Records for the exercise START

(** The text of a whole number below a million, as a fraction over one,
    is its decimal text: no point, no exponent. *)
Lemma general_whole (k : Z) :
  0 < k < 1000000 ->
  Double.general Double.precision k 1 = Int.to_string k.
Proof.
  intros Hk. destruct (exp10_whole k ltac:(lia)) as [HX HB].
  set (X := Double.exp10 k 1) in *.
  assert (HX5 : X <= 5).
  { destruct (Z.le_gt_cases X 5) as [H | H]; [exact H|].
    assert (10 ^ 6 <= 10 ^ X) by (apply Z.pow_le_mono_r; lia).
    change (10 ^ 6) with 1000000 in *. lia. }
  assert (Hsix : 10 ^ (X + 1) * 10 ^ (5 - X) = 1000000).
  { rewrite <- Z.pow_add_r by lia. now replace (X + 1 + (5 - X)) with 6 by lia. }
  pose proof (pow10_pos (5 - X) ltac:(lia)) as Hp.
  unfold Double.general, Double.decimal, Double.precision. cbv zeta.
  fold X. replace (6 - 1 - X) with (5 - X) by lia.
  unfold Double.scale.
  replace (0 <=? 5 - X) with true by (symmetry; apply Z.leb_le; lia).
  assert (Hr : Double.round_half_even (k * 10 ^ (5 - X)) 1 = k * 10 ^ (5 - X)).
  { unfold Double.round_half_even. cbv zeta.
    now rewrite Z.div_1_r, Z.mod_1_r. }
  rewrite Hr.
  replace (10 ^ 6 <=? k * 10 ^ (5 - X)) with false
    by (symmetry; apply Z.leb_gt; change (10 ^ 6) with 1000000; nia).
  replace ((-4 <=? X) && (X <? 6)) with true
    by (symmetry; apply andb_true_iff; split;
        [apply Z.leb_le | apply Z.ltb_lt]; lia).
  unfold Double.fixed.
  replace (0 <=? X) with true by (symmetry; apply Z.leb_le; lia).
  replace (5 - X) with (Z.of_nat (Z.to_nat (5 - X))) by lia.
  rewrite int_to_string_pow10 by lia.
  replace (Z.to_nat (X + 1)) with (String.length (Int.to_string k))
    by (pose proof (int_to_string_length k ltac:(lia)); fold X in H; lia).
  rewrite split_at_append. unfold Text.with_point.
  now rewrite strip_zeros_zeros.
Qed.
Lemma select_length {A : Type} (f : Box -> bool) (rows : list Box) (l l' : list A) :
  select (f <$> rows) l = Ok l' ->
  length l' = length (filter (fun b => f b = true) rows).
Proof.
  revert l l'. induction rows as [|b rows IH]; intros l l' Hs.
  - simpl in Hs. by inversion Hs.
  - rewrite fmap_cons in Hs. rewrite filter_cons.
    destruct (f b) eqn:Hb; cbn [select] in Hs.
    + rewrite decide_True by done. destruct l as [|x l]; [done|].
      destruct (select (f <$> rows) l) as [l0|] eqn:Hl0; simpl in Hs; [|done].
      inversion Hs; subst. simpl. f_equal. by eapply IH.
    + rewrite decide_False by congruence. by eapply IH.
Qed.

Lemma select_all_true {A : Type} (f : Box -> bool) (rows : list Box) (l : list A) :
  Forall (fun b => f b = true) rows -> length l = length rows ->
  select (f <$> rows) l = Ok l.
Proof.
  intros Hall. revert l. induction Hall as [|b rows Hb _ IH]; intros [|x l] Hlen;
    simpl in Hlen; try done.
  rewrite fmap_cons, Hb. cbn [select]. rewrite IH by lia. done.
Qed.

Lemma filter_all {A : Type} (P : A -> Prop) `{!forall x, Decision (P x)} (l : list A) :
  Forall P l -> filter P l = l.
Proof.
  induction 1 as [|x l Hx _ IH]; [done|].
  rewrite filter_cons, decide_True by done. by rewrite IH.
Qed.
Inductive Event :=
| Issue (cmd : Command) (bank_index : nat)
| Completion (cb : CallbackId) (latency : Z).

(** ** core/timing.hpp *)

Module TimingParams.

(** The integer members; the three [double] page factors are read by
    no code of the repository and are left out. *)
Record t := mk {
  tRCD : Z; tRP : Z; tRAS : Z; tRC : Z; tCL : Z; tWL : Z; tWR : Z; tRTP : Z;
  tRRD_L : Z; tRRD_S : Z; tCCD_L : Z; tCCD_S : Z; tFAW : Z;
  tWTR_L : Z; tWTR_S : Z; tRTW : Z;
  tBurst : Z;
  tRFC : Z; tRFCpb : Z; tRFCsb : Z; tREFI : Z;
  tCKE : Z; tXP : Z; tXS : Z;
  tMRD : Z; tMOD : Z;
  fixed_read_latency : Z; fixed_write_latency : Z;
  mean_read_latency : Z; mean_write_latency : Z; latency_stddev : Z
}.

Definition default : t :=
  mk 14 14 28 42 14 8 24 6
     6 4 6 4 24
     10 4 14
     8
     280 90 90 3900
     5 6 216
     8 15
     100 100
     80 90 20.

(** Every member is a [uint32_t]. *)
Definition in_range (p : t) : Prop :=
  Forall (fun v => 0 <= v < 2 ^ 32)
    [tRCD p; tRP p; tRAS p; tRC p; tCL p; tWL p; tWR p; tRTP p;
     tRRD_L p; tRRD_S p; tCCD_L p; tCCD_S p; tFAW p;
     tWTR_L p; tWTR_S p; tRTW p; tBurst p;
     tRFC p; tRFCpb p; tRFCsb p; tREFI p; tCKE p; tXP p; tXS p;
     tMRD p; tMOD p; fixed_read_latency p; fixed_write_latency p;
     mean_read_latency p; mean_write_latency p; latency_stddev p].

End TimingParams.

Module timing_presets.

Import TimingParams.

(** [timing_presets::lpddr5_6400()] *)
Definition lpddr5_6400 : TimingParams.t :=
  mk 18 18 42 60 17 8 34 12
     8 4 8 4 32
     16 8 18
     8
     280 90 90 3900
     5 6 216
     8 15
     100 100
     80 90 20.

End timing_presets.

Module OrganizationParams.

Record t := mk {
  num_channels : Z;            (* uint8_t *)
  ranks_per_channel : Z;       (* uint8_t *)
  bank_groups_per_rank : Z;    (* uint8_t *)
  banks_per_bank_group : Z;    (* uint8_t *)
  rows_per_bank : Z;           (* uint32_t *)
  columns_per_row : Z;         (* uint32_t *)
  device_width : Z;            (* uint8_t *)
  devices_per_rank : Z;        (* uint8_t *)
  burst_length : Z             (* uint32_t *)
}.

Definition default : t := mk 1 1 4 4 65536 1024 16 1 16.

(** [uint8_t banks_per_rank() const]: the product is computed in [int]
    and converted to the [uint8_t] return type. *)
Definition banks_per_rank (o : t) : Z :=
  u8 (bank_groups_per_rank o * banks_per_bank_group o).

Definition total_banks (o : t) : Z :=
  u8 (num_channels o * ranks_per_channel o * banks_per_rank o).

Records for the exercise END

- _What you should do_:
A complete and exact repetition of the entries is required.

- _Expected answer_:
(** The text of a whole number below a million, as a fraction over one,
    is its decimal text: no point, no exponent. *)
Lemma general_whole (k : Z) :
  0 < k < 1000000 ->
  Double.general Double.precision k 1 = Int.to_string k.
Proof.
  intros Hk. destruct (exp10_whole k ltac:(lia)) as [HX HB].
  set (X := Double.exp10 k 1) in *.
  assert (HX5 : X <= 5).
  { destruct (Z.le_gt_cases X 5) as [H | H]; [exact H|].
    assert (10 ^ 6 <= 10 ^ X) by (apply Z.pow_le_mono_r; lia).
    change (10 ^ 6) with 1000000 in *. lia. }
  assert (Hsix : 10 ^ (X + 1) * 10 ^ (5 - X) = 1000000).
  { rewrite <- Z.pow_add_r by lia. now replace (X + 1 + (5 - X)) with 6 by lia. }
  pose proof (pow10_pos (5 - X) ltac:(lia)) as Hp.
  unfold Double.general, Double.decimal, Double.precision. cbv zeta.
  fold X. replace (6 - 1 - X) with (5 - X) by lia.
  unfold Double.scale.
  replace (0 <=? 5 - X) with true by (symmetry; apply Z.leb_le; lia).
  assert (Hr : Double.round_half_even (k * 10 ^ (5 - X)) 1 = k * 10 ^ (5 - X)).
  { unfold Double.round_half_even. cbv zeta.
    now rewrite Z.div_1_r, Z.mod_1_r. }
  rewrite Hr.
  replace (10 ^ 6 <=? k * 10 ^ (5 - X)) with false
    by (symmetry; apply Z.leb_gt; change (10 ^ 6) with 1000000; nia).
  replace ((-4 <=? X) && (X <? 6)) with true
    by (symmetry; apply andb_true_iff; split;
        [apply Z.leb_le | apply Z.ltb_lt]; lia).
  unfold Double.fixed.
  replace (0 <=? X) with true by (symmetry; apply Z.leb_le; lia).
  replace (5 - X) with (Z.of_nat (Z.to_nat (5 - X))) by lia.
  rewrite int_to_string_pow10 by lia.
  replace (Z.to_nat (X + 1)) with (String.length (Int.to_string k))
    by (pose proof (int_to_string_length k ltac:(lia)); fold X in H; lia).
  rewrite split_at_append. unfold Text.with_point.
  now rewrite strip_zeros_zeros.
Qed.
Lemma select_length {A : Type} (f : Box -> bool) (rows : list Box) (l l' : list A) :
  select (f <$> rows) l = Ok l' ->
  length l' = length (filter (fun b => f b = true) rows).
Proof.
  revert l l'. induction rows as [|b rows IH]; intros l l' Hs.
  - simpl in Hs. by inversion Hs.
  - rewrite fmap_cons in Hs. rewrite filter_cons.
    destruct (f b) eqn:Hb; cbn [select] in Hs.
    + rewrite decide_True by done. destruct l as [|x l]; [done|].
      destruct (select (f <$> rows) l) as [l0|] eqn:Hl0; simpl in Hs; [|done].
      inversion Hs; subst. simpl. f_equal. by eapply IH.
    + rewrite decide_False by congruence. by eapply IH.
Qed.

Lemma select_all_true {A : Type} (f : Box -> bool) (rows : list Box) (l : list A) :
  Forall (fun b => f b = true) rows -> length l = length rows ->
  select (f <$> rows) l = Ok l.
Proof.
  intros Hall. revert l. induction Hall as [|b rows Hb _ IH]; intros [|x l] Hlen;
    simpl in Hlen; try done.
  rewrite fmap_cons, Hb. cbn [select]. rewrite IH by lia. done.
Qed.

Lemma filter_all {A : Type} (P : A -> Prop) `{!forall x, Decision (P x)} (l : list A) :
  Forall P l -> filter P l = l.
Proof.
  induction 1 as [|x l Hx _ IH]; [done|].
  rewrite filter_cons, decide_True by done. by rewrite IH.
Qed.
Inductive Event :=
| Issue (cmd : Command) (bank_index : nat)
| Completion (cb : CallbackId) (latency : Z).

(** ** core/timing.hpp *)

Module TimingParams.

(** The integer members; the three [double] page factors are read by
    no code of the repository and are left out. *)
Record t := mk {
  tRCD : Z; tRP : Z; tRAS : Z; tRC : Z; tCL : Z; tWL : Z; tWR : Z; tRTP : Z;
  tRRD_L : Z; tRRD_S : Z; tCCD_L : Z; tCCD_S : Z; tFAW : Z;
  tWTR_L : Z; tWTR_S : Z; tRTW : Z;
  tBurst : Z;
  tRFC : Z; tRFCpb : Z; tRFCsb : Z; tREFI : Z;
  tCKE : Z; tXP : Z; tXS : Z;
  tMRD : Z; tMOD : Z;
  fixed_read_latency : Z; fixed_write_latency : Z;
  mean_read_latency : Z; mean_write_latency : Z; latency_stddev : Z
}.

Definition default : t :=
  mk 14 14 28 42 14 8 24 6
     6 4 6 4 24
     10 4 14
     8
     280 90 90 3900
     5 6 216
     8 15
     100 100
     80 90 20.

(** Every member is a [uint32_t]. *)
Definition in_range (p : t) : Prop :=
  Forall (fun v => 0 <= v < 2 ^ 32)
    [tRCD p; tRP p; tRAS p; tRC p; tCL p; tWL p; tWR p; tRTP p;
     tRRD_L p; tRRD_S p; tCCD_L p; tCCD_S p; tFAW p;
     tWTR_L p; tWTR_S p; tRTW p; tBurst p;
     tRFC p; tRFCpb p; tRFCsb p; tREFI p; tCKE p; tXP p; tXS p;
     tMRD p; tMOD p; fixed_read_latency p; fixed_write_latency p;
     mean_read_latency p; mean_write_latency p; latency_stddev p].

End TimingParams.

Module timing_presets.

Import TimingParams.

(** [timing_presets::lpddr5_6400()] *)
Definition lpddr5_6400 : TimingParams.t :=
  mk 18 18 42 60 17 8 34 12
     8 4 8 4 32
     16 8 18
     8
     280 90 90 3900
     5 6 216
     8 15
     100 100
     80 90 20.

End timing_presets.

Module OrganizationParams.

Record t := mk {
  num_channels : Z;            (* uint8_t *)
  ranks_per_channel : Z;       (* uint8_t *)
  bank_groups_per_rank : Z;    (* uint8_t *)
  banks_per_bank_group : Z;    (* uint8_t *)
  rows_per_bank : Z;           (* uint32_t *)
  columns_per_row : Z;         (* uint32_t *)
  device_width : Z;            (* uint8_t *)
  devices_per_rank : Z;        (* uint8_t *)
  burst_length : Z             (* uint32_t *)
}.

Definition default : t := mk 1 1 4 4 65536 1024 16 1 16.

(** [uint8_t banks_per_rank() const]: the product is computed in [int]
    and converted to the [uint8_t] return type. *)
Definition banks_per_rank (o : t) : Z :=
  u8 (bank_groups_per_rank o * banks_per_bank_group o).

Definition total_banks (o : t) : Z :=
  u8 (num_channels o * ranks_per_channel o * banks_per_rank o).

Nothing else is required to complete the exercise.